7-11, 18-14---1, 11-8, 14-7---2, 6-2, 3-12, 2-11, 1-6, 5-1, 6-10, 1-6, 10-14, 6-10, 14-18, 10-15, 18-23, 11-16---3. White Wins.

Game: 11-15, 23-19, 9-14, 22-17, 5-9, 17-13, 14-18, 19-16, 12-19, 26-23, 19-26, 30-5, 8-11, 27-23, 4-8, 32-27, 15-19, 23-16, 11-20, 24-19, 8-11, 25-22, 10-14, 29-25, 7-10, 22-17, 2-7, 25-22, 11-15, 27-23, 15-24, 28-19, 10-15, 19-10, 6-15, 17-10, 7-14, 22-17, 15-18, 17-10, 18-27, 31-24, 20-27, 13-9, 27-31, 9-6, 31-26, 6-2, 26-22, 2-7, 22-18, 21-17, 18-14, 17-13, 14-18, 13-9, 18-15, 9-6, 15-18, 6-2---A, 18-15, 2-6, 15-18. Forms above position. Stroud vs. Sullivan, Game No. 32, American Checker Review, Vol. 2, 1889.

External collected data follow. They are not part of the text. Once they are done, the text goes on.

(** * LibratusLounge: the Worker entry point, the AgentManager Durable Object
      and the decision-cache design, embedded in Rocq.

    Sources embedded here:
    - [src/src/index.ts]                 the Worker's [fetch] handler;
    - [src/unnamed/part_004]             [AgentManager] ([fetch], [listAgents], [createAgent]);
    - [src/docs/ARCHITECTURE.md]         [generateCacheKey] (section "Cache Key Generation")
                                         and the cache TTL table;
    - [src/unnamed/part_001]             the declarations of [CostManager] and [DecisionCache].

    JavaScript values are modelled as the language has them: numbers are IEEE 754
    binary64 ([PrimFloat.float]), strings are byte strings holding UTF-8 text,
    objects are property lists in insertion order, and an operation that can throw
    returns a [Completion]. *)

From Stdlib Require Import ZArith List String Ascii Bool Lia QArith Qround Floats.
From Stdlib Require Import DecimalString.
From Stdlib Require DecimalPos DecimalZ.
From stdpp Require Import base gmap strings list.

Set Warnings "-register-all,-inexact-float".

Local Open Scope string_scope.
Local Open Scope Z_scope.

(** ** The JavaScript runtime pieces the code relies on *)

Module Js.

(** A JSON-shaped JavaScript value: what [JSON.parse] can produce and what the
    object literals of the code hold.  An object keeps its own enumerable
    properties in enumeration order. *)
Inductive JsValue : Type :=
  | JNull
  | JBool (b : bool)
  | JNum (x : float)
  | JStr (s : string)
  | JArr (items : list JsValue)
  | JObj (props : list (string * JsValue)).

(** What a [throw] carries: an [Error] instance (its [name] and [message]) or any
    other value. *)
Inductive Thrown : Type :=
  | ThrownError (name message : string)
  | ThrownValue (v : JsValue).

(** The outcome of evaluating an expression that may throw. *)
Inductive Completion (A : Type) : Type :=
  | Normal (a : A)
  | Throw (t : Thrown).
Arguments Normal {A} a.
Arguments Throw {A} t.

Definition bind {A B} (c : Completion A) (k : A -> Completion B) : Completion B :=
  match c with
  | Normal a => k a
  | Throw t => Throw t
  end.

(** [try { c } catch (error) { h error }] *)
Definition try_catch {A} (c : Completion A) (h : Thrown -> Completion A) : Completion A :=
  match c with
  | Normal a => Normal a
  | Throw t => h t
  end.

(** An object literal or a spread assigns properties one by one: an existing key
    keeps its position and takes the new value, a new key goes last. *)
Fixpoint obj_set {V} (k : string) (v : V) (o : list (string * V)) : list (string * V) :=
  match o with
  | [] => [(k, v)]
  | (k', v') :: o' => if String.eqb k k' then (k, v) :: o' else (k', v') :: obj_set k v o'
  end.

(** [{ ...dst, ...src }] on top of the properties already written. *)
Definition obj_spread {V} (dst src : list (string * V)) : list (string * V) :=
  fold_left (fun o kv => obj_set (fst kv) (snd kv) o) src dst.

Fixpoint obj_get {V} (k : string) (o : list (string * V)) : option V :=
  match o with
  | [] => None
  | (k', v) :: o' => if String.eqb k k' then Some v else obj_get k o'
  end.

(** *** Strings *)

Definition quote : ascii := "034"%char.
Definition backslash : ascii := "092"%char.

Definition str1 (c : ascii) : string := String c EmptyString.

Fixpoint repeat_string (s : string) (n : nat) : string :=
  match n with
  | O => EmptyString
  | S n' => s +:+ repeat_string s n'
  end.

Fixpoint join (sep : string) (l : list string) : string :=
  match l with
  | [] => EmptyString
  | [s] => s
  | s :: l' => s +:+ sep +:+ join sep l'
  end.

(** Decimal digits of an integer, as the template literal [`${n}`] prints an
    integral Number below 10^21. *)
Definition Z_to_decimal (z : Z) : string := NilZero.string_of_int (Z.to_int z).

(** [String(n).padStart(width, '0')] for a natural number. *)
Definition pad_decimal (width : nat) (z : Z) : string :=
  let s := Z_to_decimal z in
  repeat_string "0" (width - String.length s) +:+ s.

Definition hex_digit (n : Z) : ascii :=
  ascii_of_nat (Z.to_nat (if n <? 10 then 48 + n else 87 + n)).

(** ASCII lower-casing, as the Fetch standard's byte-lowercase. *)
Definition lower_ascii (c : ascii) : ascii :=
  let n := Z.of_nat (nat_of_ascii c) in
  if (65 <=? n) && (n <=? 90) then ascii_of_nat (Z.to_nat (n + 32)) else c.

Fixpoint toLowerCase (s : string) : string :=
  match s with
  | EmptyString => EmptyString
  | String c s' => String (lower_ascii c) (toLowerCase s')
  end.

(** QuoteJSONString (ECMA-262 25.5.2.3) on UTF-8 text: the two-character escapes,
    [\u00XX] for the other control characters, every other byte unchanged. *)
Definition escape_char (c : ascii) : string :=
  let n := Z.of_nat (nat_of_ascii c) in
  if n =? 8 then str1 backslash +:+ "b"
  else if n =? 9 then str1 backslash +:+ "t"
  else if n =? 10 then str1 backslash +:+ "n"
  else if n =? 12 then str1 backslash +:+ "f"
  else if n =? 13 then str1 backslash +:+ "r"
  else if n =? 34 then str1 backslash +:+ str1 quote
  else if n =? 92 then str1 backslash +:+ str1 backslash
  else if n <? 32 then
    str1 backslash +:+ "u00" +:+ str1 (hex_digit (n / 16)) +:+ str1 (hex_digit (n mod 16))
  else str1 c.

Fixpoint escape_string (s : string) : string :=
  match s with
  | EmptyString => EmptyString
  | String c s' => escape_char c +:+ escape_string s'
  end.

Definition QuoteJSONString (s : string) : string :=
  str1 quote +:+ escape_string s +:+ str1 quote.

(** *** Numbers: [Number::toString] (ECMA-262 6.1.6.1.20) and [Math.round] *)

(** [b^n] for an integer exponent of either sign. *)
Definition pow_Q (b n : Z) : Q :=
  if 0 <=? n then inject_Z (b ^ n) else (1 # Z.to_pos (b ^ (- n)))%Q.

(** The value of the finite float with significand [m] and exponent [e]. *)
Definition float_value (m : positive) (e : Z) : Q :=
  (inject_Z (Zpos m) * pow_Q 2 e)%Q.

(** Half the distance to the next float below: it is halved again at a power of
    two, where the binade changes. *)
Definition half_gap_down (m : positive) (e : Z) : Q :=
  if (Zpos m =? 2 ^ 52) && (-1074 <? e) then pow_Q 2 (e - 2) else pow_Q 2 (e - 1).

Definition Qlt_bool (a b : Q) : bool := negb (Qle_bool b a).

(** "The Number value for [c] is [x]": [c] rounds to the float [m * 2^e] under
    round-to-nearest, ties to the even significand. *)
Definition reads_back (m : positive) (e : Z) (c : Q) : bool :=
  let x := float_value m e in
  let lo := (x - half_gap_down m e)%Q in
  let hi := (x + pow_Q 2 (e - 1))%Q in
  if Z.even (Zpos m) then Qle_bool lo c && Qle_bool c hi
  else Qlt_bool lo c && Qlt_bool c hi.

Fixpoint find_n (fuel : nat) (x : Q) (n : Z) : Z :=
  match fuel with
  | O => n
  | S fuel' => if Qle_bool (pow_Q 10 n) x then find_n fuel' x (n + 1) else n
  end.

(** The [n] with [10^(n-1) <= x < 10^n]. *)
Definition decimal_exponent (m : positive) (e : Z) : Z :=
  let bits := Z.log2 (Zpos m) + e in
  find_n 6 (float_value m e) ((bits * 30103) / 100000 - 1).

(** The [k]-digit decimals next to [x]: the one that reads back as [x], the
    closer one if both do, the even one on a tie. *)
Definition digits_for (m : positive) (e n k : Z) : option (Z * Z) :=
  let x := float_value m e in
  let scale := pow_Q 10 (n - k) in
  let s_lo := Qfloor (x / scale) in
  let s_hi := s_lo + 1 in
  let c_lo := (inject_Z s_lo * scale)%Q in
  let c_hi := (inject_Z s_hi * scale)%Q in
  let lo := (s_lo, n) in
  let hi := if s_hi =? 10 ^ k then (10 ^ (k - 1), n + 1) else (s_hi, n) in
  match (10 ^ (k - 1) <=? s_lo) && reads_back m e c_lo, reads_back m e c_hi with
  | true, true =>
      match ((x - c_lo) ?= (c_hi - x))%Q with
      | Lt => Some lo
      | Gt => Some hi
      | Eq => if Z.even s_lo then Some lo else Some hi
      end
  | true, false => Some lo
  | false, true => Some hi
  | false, false => None
  end.

Fixpoint shortest_from (fuel : nat) (m : positive) (e n k : Z) : Z * Z :=
  match fuel with
  | O => (Qfloor (float_value m e / pow_Q 10 (n - k)), n)
  | S fuel' =>
      match digits_for m e n k with
      | Some r => r
      | None => shortest_from fuel' m e n (k + 1)
      end
  end.

(** The digits [s] and the exponent [n] of step 5 of [Number::toString]: the
    fewest digits that read back as the float. Seventeen always suffice. *)
Definition shortest (m : positive) (e : Z) : Z * Z :=
  shortest_from 17 m e (decimal_exponent m e) 1.

Definition take_string (n : nat) (s : string) : string := String.substring 0 n s.
Definition drop_string (n : nat) (s : string) : string :=
  String.substring n (String.length s - n) s.

(** Steps 6 to 12 of [Number::toString]: fixed notation for [-6 < n <= 21],
    exponential notation otherwise. *)
Definition format_decimal (sn : Z * Z) : string :=
  let '(s, n) := sn in
  let digits := Z_to_decimal s in
  let k := Z.of_nat (String.length digits) in
  if (k <=? n) && (n <=? 21) then
    digits +:+ repeat_string "0" (Z.to_nat (n - k))
  else if (0 <? n) && (n <=? 21) then
    take_string (Z.to_nat n) digits +:+ "." +:+ drop_string (Z.to_nat n) digits
  else if (-6 <? n) && (n <=? 0) then
    "0." +:+ repeat_string "0" (Z.to_nat (- n)) +:+ digits
  else
    let exponent := (if 0 <? n - 1 then "+" else "-") +:+ Z_to_decimal (Z.abs (n - 1)) in
    if k =? 1 then digits +:+ "e" +:+ exponent
    else take_string 1 digits +:+ "." +:+ drop_string 1 digits +:+ "e" +:+ exponent.

Definition Number_toString (x : float) : string :=
  match Prim2SF x with
  | S754_nan => "NaN"
  | S754_zero _ => "0"
  | S754_infinity false => "Infinity"
  | S754_infinity true => "-Infinity"
  | S754_finite sign m e =>
      (if sign then "-" else "") +:+ format_decimal (shortest m e)
  end.

Definition Number_isFinite (x : float) : bool :=
  match Prim2SF x with
  | S754_zero _ | S754_finite _ _ _ => true
  | S754_nan | S754_infinity _ => false
  end.

(** The float of an integer below 2^53 in magnitude (exact). *)
Definition float_of_Z (z : Z) : float :=
  let a := PrimFloat.of_uint63 (Uint63.of_Z (Z.abs z)) in
  if z <? 0 then PrimFloat.opp a else a.

(** [Math.round] (ECMA-262 21.3.2.28): the nearest integer, a tie towards
    +Infinity; NaN, infinities, zeros and integers are returned as they are, and a
    negative number that rounds to zero gives -0. *)
Definition Math_round (x : float) : float :=
  match Prim2SF x with
  | S754_finite sign m e =>
      if 0 <=? e then x
      else
        let signed := if sign then Zneg m else Zpos m in
        let r := (2 * signed + 2 ^ (- e)) / 2 ^ (1 - e) in
        if r =? 0 then (if sign then PrimFloat.opp PrimFloat.zero else PrimFloat.zero)
        else float_of_Z r
  | _ => x
  end.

Game: 10-15, 22-18, 15-22, 25-18, 11-15, 18-11, 8-15, 21-17, 4-8, 17-13, 9-14, 29-25, 6-10, 24-20, 2-6---C, 28-24, 8-11---B, 23-19, 5-9, 26-23---D, 15-18, 30-26, 14-17---E, 23-5, 17-22, 25-18, 10-15, 19-10, 7-30, 31-26, 30-23, 27-18, 12-16, 32-28, 6-10, 18-15, 11-18, 20-11, 18-23, 24-19, 23-26, 11-7, 26-30, 7-2, 10-14, 19-15, 30-25, 15-10, 14-17, 2-6, 17-22, 6-9, 22-26, 9-14, 25-22, 14-17, 26-31, 17-26, 31-22, 13-9, 22-17, 9-6, 17-13, 6-2, 13-9, 28-24, 9-13, 2-6, 13-17, 24-19*, 17-22, 19-16, 22-18, 16-11, 18-15, 11-7, 15-11, 7-2, 11-15, 2-7, 15-18. Forms above position. F. Tescheleit, "Master Play," Part 4.

A---7-11 saves a few moves.

B---15-19 black may draw---4. Tescheleit.

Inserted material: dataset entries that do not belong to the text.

(** C10: when the boundary of a document is at index [b], any document
    that has the same lines up to index [b], whatever its lines after [b]
    are, is rewritten to exactly the same content, with the same boundary
    index. *)
Theorem C10_only_the_prefix_matters (os : Platform) (w w' : World) (b : nat) :
  limit_end_index (readlines (file w)) = Z.of_nat b ->
  firstn (S b) (readlines (file w')) = firstn (S b) (readlines (file w)) ->
  limit_end_index (readlines (file w')) = Z.of_nat b /\
  file (main os w') = file (main os w).
Proof.
  intros H Hpre. apply limit_end_index_Some in H.
  pose proof (@boundary_lt _ _ H) as Hlt.
  destruct (nth_error (readlines (file w)) b) as [lb|] eqn:Eb;
    [|apply nth_error_None in Eb; lia].
  assert (boundary (readlines (file w')) = Some b) as H'.
  { apply boundary_at_iff. apply boundary_at_iff in H.
    apply (@boundary_at_prefix _ _ _ lb H).
    - apply (f_equal (firstn b)) in Hpre.
      rewrite !firstn_firstn in Hpre.
      now replace (Nat.min b (S b)) with b in Hpre by lia.
    - apply (f_equal (fun l => nth_error l b)) in Hpre.
      rewrite !nth_error_firstn in Hpre.
      destruct (Nat.ltb_spec b (S b)); [congruence | lia].
    - destruct H as (_ & _ & _ & [l [El Hl]] & _). congruence. }
  split; [now apply limit_end_index_Some|].
  rewrite (@file_main_found os _ _ H'), (@file_main_found os _ _ H).
  now rewrite Hpre.
Qed.

Lemma C10_witness :
  limit_end_index (readlines (file (fresh doc_other_tail))) = Z.of_nat 2 /\
  file (main Posix (fresh doc_other_tail)) = file (main Posix (fresh doc_scenario)).
Proof.
  apply (@C10_only_the_prefix_matters Posix
           (fresh doc_scenario) (fresh doc_other_tail) 2);
    vm_compute; reflexivity.
Defined.

(** ** Further properties of the script *)

Lemma file_main_ext (os : Platform) (w1 w2 : World) :
  file w1 = file w2 -> file (main os w1) = file (main os w2).
Proof.
  intros E. unfold main. rewrite E.
  now destruct (negb (limit_end_index (readlines (file w2)) =? -1)%Z).
Qed.

Lemma stdout_main (os : Platform) (w : World) : stdout (main os w) = stdout w ++ [message w].
Proof.
  unfold main, message.
  now destruct (negb (limit_end_index (readlines (file w)) =? -1)%Z).
Qed.

(** One run leaves the index the loops compute as it was. *)
Lemma limit_end_index_main (os : Platform) (w : World) :
  limit_end_index (readlines (file (main os w))) =
  limit_end_index (readlines (file w)).
Proof.
  destruct (boundary (readlines (file w))) as [b|] eqn:Hb.
  - rewrite (proj2 (limit_end_index_Some _ b) Hb).
    apply limit_end_index_Some.
    rewrite (@file_main_found os _ _ Hb). now apply boundary_reread.
  - now rewrite (main_not_found os w Hb).
Qed.

Lemma message_main (os : Platform) (w : World) : message (main os w) = message w.
Proof. unfold message. now rewrite limit_end_index_main. Qed.

(** X1: however often the script is run, the index it computes is the one
    of the first run, and every run prints the message of the first: a file
    that was fixed once is reported fixed ever after, and a file without
    the anchor stays without. *)
Theorem runs_keep_index_and_message (os : Platform) (w : World) (n : nat) :
  limit_end_index (readlines (file (Nat.iter n (main os) w))) =
    limit_end_index (readlines (file w)) /\
  stdout (Nat.iter n (main os) w) = stdout w ++ repeat (message w) n.
Proof.
  induction n as [|n [IHi IHs]].
  - split; [reflexivity | symmetry; apply app_nil_r].
  - change (Nat.iter (S n) (main os) w) with (main os (Nat.iter n (main os) w)). split.
    + now rewrite limit_end_index_main.
    + rewrite stdout_main, IHs, <- app_assoc. f_equal.
      assert (message (Nat.iter n (main os) w) = message w) as ->
        by (unfold message; now rewrite IHi).
      symmetry. apply repeat_cons.
Qed.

C---A favorite move of the late C. F. Barker. He played it with varied success until the appearance of Richmond's play.

D---Solution to No. 283 Draughts Review, by Richmond and corrects No. 58 in the Scottish Draughts Quarterly.

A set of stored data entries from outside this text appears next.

(** X10.  No event deletes an order or changes its terms.  After any
    events every order that was stored is still stored at the same
    position with the same id, user, symbol, amount, direction, entry
    prices, duration, expiry and payout ratio, and an order that had an
    outcome still has one; the table never gets shorter. *)
Theorem orders_keep_their_terms (evs : list Event) (st : State) :
  keepsOrders st (run evs st) ∧
  (length (orders (db st)) ≤ length (orders (db (run evs st))))%nat.
Proof.
  split; [apply run_keepsOrders|].
  destruct (orders (db st)) as [|o os] eqn:E using rev_ind; [simpl; lia|].
  clear IHos.
  destruct (run_keepsOrders evs st (length os) o) as (o' & Ho' & _).
  { rewrite E. by apply list_lookup_middle. }
  apply lookup_lt_Some in Ho'. rewrite length_app. simpl. lia.
Qed.

(** X11.  No event adds or removes a user, and only an accepted request
    and a settlement touch a balance: the publishing interval and the
    frames of the feed leave every user as it is. *)
Theorem users_are_kept (evs : list Event) (st : State) :
  sameUsers st (run evs st) ∧
  (∀ symbol, users (db (step st (Interval symbol))) = users (db st)) ∧
  (∀ data, users (db (step st (Frame data))) = users (db st)).
Proof.
  split; [apply run_sameUsers|]. split.
  - intros symbol. simpl. by destruct (publish_store symbol st) as (-> & _).
  - done.
Qed.

Lemma armedWell_mono st st' t :
  keepsOrders st st' → sameUsers st st' → armedWell st t → armedWell st' t.
Proof.
  intros Hk Hu (o & Ho & Hterms & Ha & Hd & Hi & Hs & Hp & Hex).
  destruct (Hk _ _ Ho) as (o' & Ho' & Hterms' & _).
  exists o'. split; [done|].
  split; [by eapply sameTerms_trans|].
  destruct Hterms' as (?&?&?&?&?&?&?&?&?&?).
  repeat split; try congruence. by apply Hu.
Qed.

Lemma step_consistent st ev : consistent st → consistent (step st ev).
Proof.
  intros Hc.
  assert (Hold : Forall (armedWell (step st ev)) (timers st)).
  { eapply Forall_impl; [exact Hc|]. intros t.
    apply armedWell_mono; [apply step_keepsOrders|apply step_sameUsers]. }
  unfold consistent.
  destruct ev as [now b|symbol|data|n]; simpl in *.
  - destruct (postOrder_cases now b st)
      as [Heq|(symbol & amount & direction & duration & u & _ & Hu & _ & Heq)];
      rewrite Heq in *; [done|].
    unfold accepted in *. cbn [snd timers] in *.
    apply Forall_app. split; [done|]. apply Forall_singleton.
    eexists. cbn [callback c_order db orders id newOrder].
    split; [by apply list_lookup_middle|].
    split; [apply sameTerms_refl|].
    do 5 (split; [done|]).
    cbn [c_userId users]. rewrite lookup_insert_eq. by eexists.
  - by destruct (publish_store symbol st) as (_ & _ & -> & _).
  - done.
  - destruct (timers st !! n) as [t|] eqn:Et; [|done].
    destruct (RunFacts.settle_frame (callback t)
                (withTimers st (delete n (timers st)))) as (-> & _).
    cbn [timers withTimers]. by apply Forall_delete.
Qed.

Lemma run_consistent evs st : consistent st → consistent (run evs st).
Proof.
  revert st. induction evs as [|ev evs IH]; intros st H; [done|].
  simpl. apply IH. by apply step_consistent.
Qed.

(** X12.  In a process that started with no timer armed, every armed
    timer agrees with the store: the order it settles is stored under its
    id with the amount, direction, user and symbol of the closure and a
    payout ratio of 0.8, and its user exists.  So when such a timer expires
    and a price is at hand the settlement transaction does not throw: the
    outcome of the order is written. *)
Theorem armed_timers_commit (d : Db) (evs : list Event) (n : nat)
  (t : Timer) (p : Q) :
  timers (run evs (start d)) !! n = Some t →
  finalPrice (callback t) (run evs (start d)) = Some p →
  armedWell (run evs (start d)) t ∧
  journal (db (step (run evs (start d)) (Expire n))) =
    journal (db (run evs (start d))) ++ settlementWrites (callback t) p ∧
  ∃ o', orders (db (step (run evs (start d)) (Expire n)))
          !! id (c_order (callback t)) = Some o' ∧
        is_Some (outcome o').
Proof.
  intros Ht Hp. set (st := run evs (start d)) in *.
  assert (Hc : consistent st).
  { apply run_consistent. unfold consistent. simpl. by apply Forall_nil. }
  assert (Hw : armedWell st t).
  { unfold consistent in Hc. rewrite Forall_lookup in Hc. by eapply Hc. }
  split; [done|].
  destruct Hw as (o & Ho & _ & _ & _ & _ & _ & _ & (u & Hu)).
  simpl. rewrite Ht.
  set (st1 := withTimers st (delete n (timers st))).
  change (finalPrice (callback t) st1 = Some p) in Hp.
  change (orders (db st1) !! id (c_order (callback t)) = Some o) in Ho.
  change (users (db st1) !! c_userId (callback t) = Some u) in Hu.
  split.
  - by apply (RunFacts.settle_commits_journal (callback t) st1 p o u).
  - unfold settle. rewrite Hp. cbn [db withDb].
    destruct (ResolveFacts.resolveTrade_commits _ p _ o u Ho Hu) as (-> & _).
    rewrite list_lookup_insert_eq by (by eapply lookup_lt_Some).
    eexists. split; [done|]. by eexists.
Qed.

Lemma armed_timers_commit_witness :
  let evs := [Frame (Some (Sample.ticker 1 100));
              Post 0 (Sample.body 10 "up")] in
  let k := Sample.closure (Sample.openOrder 0 "up" 10) in
  timers (run evs (start Sample.emptyDb)) !! 0%nat =
    Some (mkTimer k (60 * 1000)) ∧
  finalPrice k (run evs (start Sample.emptyDb)) = Some (100 * 0.998) ∧
  ∃ o', orders (db (step (run evs (start Sample.emptyDb)) (Expire 0)))
          !! 0%nat = Some o' ∧
        is_Some (outcome o').
Proof.
  cbv zeta.
  set (evs := [Frame (Some (Sample.ticker 1 100));
               Post 0 (Sample.body 10 "up")]).
  set (k := Sample.closure (Sample.openOrder 0 "up" 10)).
  assert (Ht : timers (run evs (start Sample.emptyDb)) !! 0%nat =
               Some (mkTimer k (60 * 1000))) by (vm_compute; reflexivity).
  assert (Hp : finalPrice (callback (mkTimer k (60 * 1000)))
                 (run evs (start Sample.emptyDb)) = Some (100 * 0.998))
    by (vm_compute; reflexivity).
  split; [exact Ht|]. split; [exact Hp|].
  exact (proj2 (proj2 (armed_timers_commit Sample.emptyDb evs 0 _ _ Ht Hp))).
Defined.

Lemma step_solvent st ev :
  solvent st → stakesNonNegative ev → solvent (step st ev).
Proof.
  intros [Hb Ht] Hev. destruct ev as [now b|symbol|data|n]; simpl in *.
  - destruct (postOrder_cases now b st)
      as [->|(symbol & amount & direction & duration & u & Ha & Hu & Hle
              & ->)]; [done|].
    rewrite Ha in Hev. unfold accepted. cbn [snd]. split; cbn.
    + intros uid x. destruct (decide (uid = b_userId b)) as [->|Hne].
      * rewrite lookup_insert_eq. intros ?. simplify_eq. simpl. lra.
      * rewrite lookup_insert_ne by done. apply Hb.
    + apply Forall_app. split; [done|]. by apply Forall_singleton.
  - destruct (publish_store symbol st) as (Hu & _ & Htm & _).
    split; [by rewrite Hu|by rewrite Htm].
  - done.
  - destruct (timers st !! n) as [t|] eqn:Et; [|done].
    set (st1 := withTimers st (delete n (timers st))).
    destruct (RunFacts.settle_frame (callback t) st1) as (Htm & _).
    split; [|rewrite Htm; by apply Forall_delete].
    assert (Hamt : 0 <= c_amount (callback t)).
    { rewrite Forall_lookup in Ht. by apply (Ht n t). }
    destruct (settle_effect (callback t) st1)
      as [->|(p & o & u & _ & _ & Hu & _ & -> & _)]; [done|].
    destruct (isWin _ _ _); [|done].
    intros uid x. destruct (decide (uid = c_userId (callback t))) as [->|Hne].
    + rewrite lookup_insert_eq. intros ?. simplify_eq. simpl.
      assert (0 <= balance u) by (by apply (Hb _ _ Hu)). lra.
    + rewrite lookup_insert_ne by done. apply Hb.
Qed.

(** With each handler run to its end before the next, no balance becomes
    negative as long as no request stakes a negative amount: the debit
    does not exceed the balance that was tested, and a credit is 1.8 times
    a stake that is not negative. *)
Lemma run_solvent (evs : list Event) (st : State) :
  solvent st → Forall stakesNonNegative evs → solvent (run evs st).
Proof.
  revert st. induction evs as [|ev evs IH]; intros st Hs Hevs; [done|].
  apply Forall_cons in Hevs as [Hev Hevs].
  simpl. apply IH; [|done]. by apply step_solvent.
Qed.

(** The condition on the stakes is needed: a stake of -5 is accepted from
    a user with a balance of 0, and when that order wins the credit of -9
    leaves the balance at -4. *)
Lemma negative_stake_overdraws :
  let d := withUsers Sample.emptyDb {[ 1%nat := mkUser 0 ]} in
  let evs := [Frame (Some (Sample.ticker 1 100));
              Post 0 (Sample.body (-5) "down"); Expire 0] in
  ∃ u, users (db (run evs (start d))) !! 1%nat = Some u ∧ balance u == -4.
Proof.
  cbv zeta. eexists. split; [vm_compute; reflexivity|]. reflexivity.
Qed.

End InvariantFacts.

(** ** The life of an order *)

Module LifecycleFacts.
Import Store Server PriceHandler.



End LifecycleFacts.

E---1-5 is shown to lose by 32-28, 3-8, 19-16, 12-19, 23-16, etc. White Wins.

1---If 18-22 then 6-9 22-18 11-16 18-23 10-6! 1x10 16-11 23-18 9-6 10-15 5-1 and Black loses a man and the game no matter what he plays, for instance 15-19 11-7 3x10 6x24 White Wins.

2---If 3-12 then 6-2 14x7 2x11 1-6 5-1 6-9 1-6 9-14 6-10 14-18 10-15 and now 18-22 loses on the move and 18-23 loses at once to 11-16 12-19 15-24 White Wins.

3---12-19 15-24 and White wins on the move.

4---Computer analysis here gives 14-17 to draw. With the suggested 15-19, after 24-15 10-19 23-16 12-19 the game is also a probable draw though it takes deep computer analysis to come to this evaluation.

The above position, colors reversed, may be found as position No. 104, "The Draught Board," April 1, 1870. It was an end game between George and David Rule. King on 18 is on 17, but the play is the same. It may be found in Lyman's Problem Book, and it is No. 1005 (with 18 on 17), in Gould's Problem Book. But as the position stands it may be found as No. 796 and No. 1010, credited to P. Quigley in Gould's Problem Book, 1884.

With a Black man on 20 and a White man on 28, the position is No. 12 by F. Dunne, from Switcher Game, the Draughts Players' Weekly Magazine, Feb. 7, 1885; 7-11, 18-14, 10-7, 1-10, 5-1, 14-17, 1-5, 10-14, 5-9, 3-10, 9-18, 17-13, 18-22, 10-14, 11-7, 14-17, 22-18, 13-9, 7-10, 17-21, 18-22. White wins by Second Position.